From: Michelle Anderson (michelle@barrymenasherealtors.com)
Date: Thu Jun 05 2003 - 12:22:17 MDT
appears at first reading to be an account of the writing of the "real"
Necronomicon
"The Doom that Came to Chelsea "
<snip>
Herman had vigorously encouraged and supported the creation of the
Schlangekraft Necronomicon, edited by "Simon." No doubt he'd grown weary
of explaining to customers that H.P. Lovecraft's fabled forbidden tome
was a fiction, a plot device for great horror stories and nothing more.
He was savvy enough to sell leftover chicken bones as human finger bones
to wannabe necromancers, so he surely knew that the market for a
"genuine" Necronomicon could be huge-with the right packaging. In 1977,
the book made its debut in the window of Herman's little shop of horrors
in Chelsea. It generated a scene of its own, a scene bursting with mad,
unfocused creativity and slapstick mayhem.

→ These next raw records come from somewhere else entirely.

(** ** Task memory *)

Lemma get_task_mem_retry_spec (alloc : nat -> Z * nvdla_queue_task_mem_info)
  (fuel : nat) :
  forall (n : Z) (k : nat),
  (Z.to_nat n <= fuel)%nat ->
  (k < (get_task_mem_retry alloc fuel n k).2)%nat /\
  Z.of_nat ((get_task_mem_retry alloc fuel n k).2 - k) <= Z.max 1 n /\
  (forall j : nat,
     (k <= j < (get_task_mem_retry alloc fuel n k).2 - 1)%nat ->
     (alloc j).1 = - EAGAIN) /\
  alloc ((get_task_mem_retry alloc fuel n k).2 - 1)%nat =
    (get_task_mem_retry alloc fuel n k).1.
Proof.
  induction fuel as [|fuel IH]; intros n k Hfuel.
  - cbn [get_task_mem_retry]. destruct (alloc k) as [err info] eqn:Ha.
    cbn [fst snd]. replace (S k - 1)%nat with k by lia.
    split_and!; [lia|lia| |done]. intros j Hj. lia.
  - cbn [get_task_mem_retry]. destruct (alloc k) as [err info] eqn:Ha.
    destruct ((0 <? n - 1) && (err =? - EAGAIN)) eqn:Hc.
    + apply andb_true_iff in Hc as [Hn Herr].
      apply Z.ltb_lt in Hn. apply Z.eqb_eq in Herr.
      destruct (IH (n - 1) (S k)) as (H1 & H2 & H3 & H4); [lia|].
      split_and!; [lia|lia| |done].
      intros j Hj. destruct (decide (j = k)) as [->|Hne].
      * by rewrite Ha.
      * apply H3. lia.
    + cbn [fst snd]. replace (S k - 1)%nat with k by lia.
      split_and!; [lia|lia| |done]. intros j Hj. lia.
Qed.
Lemma measure_places_run (mp : list (Z * RTx.place_config)) :
  forall (acc : list float) (answers : list string) (vals : list float)
         (post : list string) (w : world),
    length answers = length mp ->
    Forall2 (fun a v => RTx.handle_error a = Ok v) answers vals ->
    inbox w = answers ++ post ->
    exists w',
      RTx.measure_places mp acc w = (Ok (acc ++ vals), w') /\
      inbox w' = post /\
      reads (log w') = reads (log w) ++ answers /\
      length (writes (log w')) = (length (writes (log w)) + length mp)%nat /\
      sleeps (log w') = sleeps (log w).
Proof.
  induction mp as [|[place cfg] mp IH]; intros acc answers vals post w Hlen HF Hin.
  - destruct answers; [|discriminate Hlen]. inversion HF; subst.
    exists w. cbn. rewrite !app_nil_r, Nat.add_0_r. repeat split; auto.
  - destruct answers as [|a answers]; [discriminate Hlen|].
    injection Hlen as Hlen. inversion HF as [|? v ? vals' Ha HF']; subst.
    cbn [app] in Hin.
    destruct (measure_place_run place cfg w a (answers ++ post) Hin)
      as (w1 & E1 & I1 & I2 & I3 & I4).
    destruct (IH (acc ++ [v]) answers vals' post w1 Hlen HF' I1)
      as (w2 & E2 & J1 & J2 & J3 & J4).
    exists w2. cbn [RTx.measure_places].
    unfold mbind, io_mbind, io_bind. rewrite E1, Ha.
    change (RTx.measure_places mp (acc ++ [v]) w1
            = (Ok (acc ++ v :: vals'), w2) /\ inbox w2 = post /\
              reads (log w2) = reads (log w) ++ a :: answers /\
              length (writes (log w2))
              = (length (writes (log w)) + S (length mp))%nat /\
              sleeps (log w2) = sleeps (log w)).
    rewrite E2, J1, J2, J3, J4, I2, I3, I4, <- !List.app_assoc.
    repeat split; try reflexivity. lia.
Qed.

Robert Anton Wilson and Robert Shea had just published their Illuminatus
trilogy, and interest in secret societies and occult lore was sweeping
through counterculture circuits. Grady McMurtry was attempting to
jumpstart the long-dormant OTO in California and had just succeeded in
having Aleister Crowley's Thoth tarot deck published. Punks and
proto-goth/industrial types searched out obscure Satanic treatises and
rare tracts from the seemingly defunct Process Church of the Final
Judgement. Unrepentant hippies and uber-feminists found common ground in
the gentle, woodsy eco-cult of the wicca, available in enough variant
"traditions" to suit any palate with an appetite for sweets.
<snip>
Into this bubbling swamp of spiritual fecundity stepped Peter Levenda,
aka "Simon." Charming, soft-spoken and aloof, well-versed in all aspects
of occult theory and practice, he eased his way to the center of the
scene. The Necronomicon was a team effort. Herman provided the
sponsorship, while the design and layout were the work of Jim Wasserman
of the OTO, a raving cokehead from Jersey named Larry Barnes whose daddy
had the production facilities and a fellow who called himself Khem Set
Rising (who also designed the sigils). The text itself was Levenda's
creation, a synthesis of Sumerian and later Babylonian myths and texts
peppered with names of entities from H.P. Lovecraft's notorious and
enormously popular Cthulhu stories. Levenda seems to have drawn heavily
on the works of Samuel Noah Kramer for the Sumerian, and almost
certainly spent a great deal of time at the University of Pennsylvania
library researching the thing. Structurally, the text was modeled on the
wiccan Book of Shadows and the Goetia, a grimoire of doubtful
authenticity itself dating from the late Middle Ages.